━━━ EXCERPTED RECORDS

(** C6.  Once the loop over the requested subdirs has run through (the
    message that follows it is printed), [sync] has, for every requested
    subdir, sent the GET for that subdir's [patch_instructions.json],
    received a status that is no client or server error, and written the
    body to [target/subdir/patch_instructions.json], the target being the
    patch directory when one is given and the mirror otherwise; the file
    holds the body when [sync] ends, however it ends, unless a package was
    downloaded onto it.  Every run that returns, and every run that would
    return without the index, gets that far.  Nothing here depends on the
    records to add.  A client or server error status makes the fetch
    raise [HTTPError] before anything is written, and whatever the fetch
    loop raises is what [sync] raises. *)
Theorem sync_fetches_patch_instructions (E : Env) (channels : OneOrMoreStrings)
    (local : PathOrString) (specs : OneOrMoreStrings)
    (subdirs : option OneOrMoreStrings) (index verify : bool)
    (patch : PathOrString) (progress : bool) (fs : FS) :
  let out := Api.sync E channels local specs subdirs index verify patch progress fs in
  let unindexed :=
    Api.sync E channels local specs subdirs false verify patch progress fs in
  let mirror := Api.to_path E local in
  let target := if negb (path_truthy patch) then mirror else Api.to_path E patch in
  let upstream := Api._ensure_list channels in
  let requested := Api._ensure_subdirs E subdirs in
  let fetch_url (base : string) := urljoin E (base +:+ "/") External.PATCH_INSTRUCTIONS in
  let fetched := EvPrint "Downloading patches instructions: done" in
  let before_fetch :=
    (path <- Api._ensure_local_channel E local ;;
     mkdir target ;;;
     Api.diff E (AsPath path) (Many upstream) specs (Some (Many requested))) in
  (fetched ∈ events_of out →
     ∀ subdir, subdir ∈ requested →
       ∃ base rest response,
         all_channel_urls E upstream [subdir] = base :: rest
         ∧ requests_get E (fetch_url base) = Ok response
         ∧ ¬ (400 ≤ status_code response < 600)
         ∧ EvHttpGet (fetch_url base) ∈ events_of out
         ∧ EvWriteFile (target ++ [subdir; External.PATCH_INSTRUCTIONS]) ∈ events_of out
         ∧ ((∀ url sha size,
               EvDownload url (target ++ [subdir; External.PATCH_INSTRUCTIONS]) sha size
               ∉ events_of out) →
            fs_of out !! (target ++ [subdir; External.PATCH_INSTRUCTIONS])
            = Some (File (content response))))
  ∧ (result_of out = Ok tt ∨ result_of unindexed = Ok tt → fetched ∈ events_of out)
  ∧ (∀ subdir fs' base rest response,
       all_channel_urls E upstream [subdir] = base :: rest →
       requests_get E (fetch_url base) = Ok response →
       400 ≤ status_code response < 600 →
       Api.download_patch_instructions E upstream target subdir fs'
       = (Err HTTPError, fs', [EvHttpGet (fetch_url base)]))
  ∧ (∀ compared fs1 t1 e,
       before_fetch fs = (Ok compared, fs1, t1) →
       result_of (for_each requested
                    (λ subdir, Api.download_patch_instructions E upstream target subdir)
                    fs1) = Err e →
       result_of out = Err e).
Proof.
  intros out unindexed mirror target upstream requested fetch_url fetched before_fetch.
  assert (Hreturns : ∀ idx,
    result_of (Api.sync E channels local specs subdirs idx verify patch progress fs)
    = Ok tt →
    fetched ∈ events_of (Api.sync E channels local specs subdirs idx verify patch
                           progress fs)).
  { intros idx. unfold Api.sync. intros Hok.
    apply bind_Ok_inv in Hok as (path & Hpath & Hok).
    apply bind_Ok_inv in Hok as (? & Hmk & Hok).
    apply bind_Ok_inv in Hok as (compared & Hdiff & Hok).
    apply bind_Ok_inv in Hok as ([] & Hpatches & _).
    eapply elem_of_events_bind_r; [exact Hpath|].
    eapply elem_of_events_bind_r; [exact Hmk|].
    eapply elem_of_events_bind_r; [exact Hdiff|].
    eapply elem_of_events_bind_r; [exact Hpatches|].
    apply elem_of_events_bind_l. by left. }
  split; [|split; [|split]].
  - subst out. unfold Api.sync. intros Hfetched subdir Hsubdir.
    apply elem_of_events_bind_after in Hfetched as (path & Hpath & Hfetched);
      [|by apply emits_ensure_local_channel].
    pose proof (ensure_local_channel_result E local fs path Hpath) as Heq.
    apply elem_of_events_bind_after in Hfetched as ([] & Hmk & Hfetched);
      [|by apply emits_mkdir].
    apply elem_of_events_bind_after in Hfetched as (compared & Hdiff & Hfetched);
      [|apply emits_diff].
    apply elem_of_events_bind_after in Hfetched as ([] & Hpatches & _);
      [|apply emits_for_each; intros; by apply emits_download_patch_instructions].
    destruct (fetch_loop_files E _ _ _ _ Hpatches subdir Hsubdir)
      as (base & rest & response & Hurls & Hget & Hstatus & Hev1 & Hev2 & Hfile).
    exists base, rest, response.
    subst target mirror. rewrite <-Heq.
    split; [done|]. split; [done|]. split; [done|].
    split; [|split].
    + eapply elem_of_events_bind_r; [exact Hpath|].
      eapply elem_of_events_bind_r; [exact Hmk|].
      eapply elem_of_events_bind_r; [exact Hdiff|].
      by apply elem_of_events_bind_l.
    + eapply elem_of_events_bind_r; [exact Hpath|].
      eapply elem_of_events_bind_r; [exact Hmk|].
      eapply elem_of_events_bind_r; [exact Hdiff|].
      by apply elem_of_events_bind_l.
    + intros Hnone.
      rewrite (bind_Ok_fs _ _ _ _ Hpath), (bind_Ok_fs _ _ _ _ Hmk),
        (bind_Ok_fs _ _ _ _ Hdiff), (bind_Ok_fs _ _ _ _ Hpatches).
      rewrite sync_tail_fs.
      2:{ intros fs'. destruct (index && negb (path_truthy patch)); done. }
      rewrite download_loop_keeps; [exact Hfile|].
      intros url sha size Hin. apply (Hnone url sha size).
      eapply elem_of_events_bind_r; [exact Hpath|].
      eapply elem_of_events_bind_r; [exact Hmk|].
      eapply elem_of_events_bind_r; [exact Hdiff|].
      eapply elem_of_events_bind_r; [exact Hpatches|].
      by apply sync_tail_events.
  - intros [Hok|Hok]; [by apply Hreturns|].
    subst out unindexed. destruct (index && negb (path_truthy patch)) eqn:Hidx.
    + apply andb_true_iff in Hidx as [-> Hp]. apply negb_true_iff in Hp.
      pose proof (sync_index_run E channels local specs subdirs verify patch progress
                    Hp fs) as Hrun.
      apply Hreturns in Hok.
      rewrite Hrun.
      by destruct (Api.sync E channels local specs subdirs false verify patch progress fs)
        as [[[e|[]] fs1] t1].
    + apply Hreturns in Hok. revert Hok. unfold Api.sync. rewrite Hidx.
      by rewrite andb_false_l.
  - intros subdir fs' base rest response.
    apply download_patch_instructions_http_error.
  - subst out before_fetch target mirror upstream requested. cbv zeta.
    intros compared fs1 t1 e Hbefore Hloop.
    pose proof (f_equal result_of Hbefore) as Hr.
    pose proof (f_equal fs_of Hbefore) as Hf.
    change (fs_of (Ok compared, fs1, t1)) with fs1 in Hf.
    change (result_of (Ok compared, fs1, t1)) with (Ok (A:=exn) compared) in Hr.
    apply bind_Ok_inv in Hr as (path & Hpath & Hr).
    rewrite (bind_Ok_fs _ _ _ _ Hpath) in Hf.
    pose proof (ensure_local_channel_result E local fs path Hpath) as ->.
    apply bind_Ok_inv in Hr as ([] & Hmk & Hr).
    rewrite (bind_Ok_fs _ _ _ _ Hmk) in Hf.
    unfold Api.sync.
    rewrite result_bind, Hpath. rewrite result_bind, Hmk.
    rewrite result_bind, Hr. rewrite result_bind, Hf. by rewrite Hloop.
Qed.

(** A run into a patch directory: the document is at its place. *)
Lemma sync_fetches_patch_instructions_witness :
  ∃ response,
    requests_get Demo.env "up/noarch/patch_instructions.json" = Ok response
    ∧ fs_of (Api.sync Demo.env (One "up") (AsString "mirror") (One "alpha")
               (Some (One "noarch")) true false (AsString "patch") false ∅)
        !! ["patch"; "noarch"; "patch_instructions.json"]
      = Some (File (content response)).
Proof.
  destruct (proj1 (sync_fetches_patch_instructions Demo.env (One "up")
                     (AsString "mirror") (One "alpha") (Some (One "noarch"))
                     true false (AsString "patch") false ∅))
    with (subdir := "noarch")
    as (base & rest & response & Hurls & Hget & _ & _ & _ & Hfile).
  - vm_compute. set_solver.
  - vm_compute. set_solver.
  - injection Hurls as <- _. exists response. split; [exact Hget|].
    apply Hfile. intros url sha size Hin. vm_compute in Hin.
    repeat (apply elem_of_cons in Hin as [Hin|Hin]; [discriminate|]).
    by apply elem_of_nil in Hin.
Defined.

━━━━━━

### YOUR ASSIGNMENT
Print, from the entries above, the line with "mkdir target ;;;", the line with "base) ∈ events_of out" and all lines between them, exactly and with nothing else.

### SOLUTION FOR THIS TASK
     mkdir target ;;;
     Api.diff E (AsPath path) (Many upstream) specs (Some (Many requested))) in
  (fetched ∈ events_of out →
     ∀ subdir, subdir ∈ requested →
       ∃ base rest response,
         all_channel_urls E upstream [subdir] = base :: rest
         ∧ requests_get E (fetch_url base) = Ok response
         ∧ ¬ (400 ≤ status_code response < 600)
         ∧ EvHttpGet (fetch_url base) ∈ events_of out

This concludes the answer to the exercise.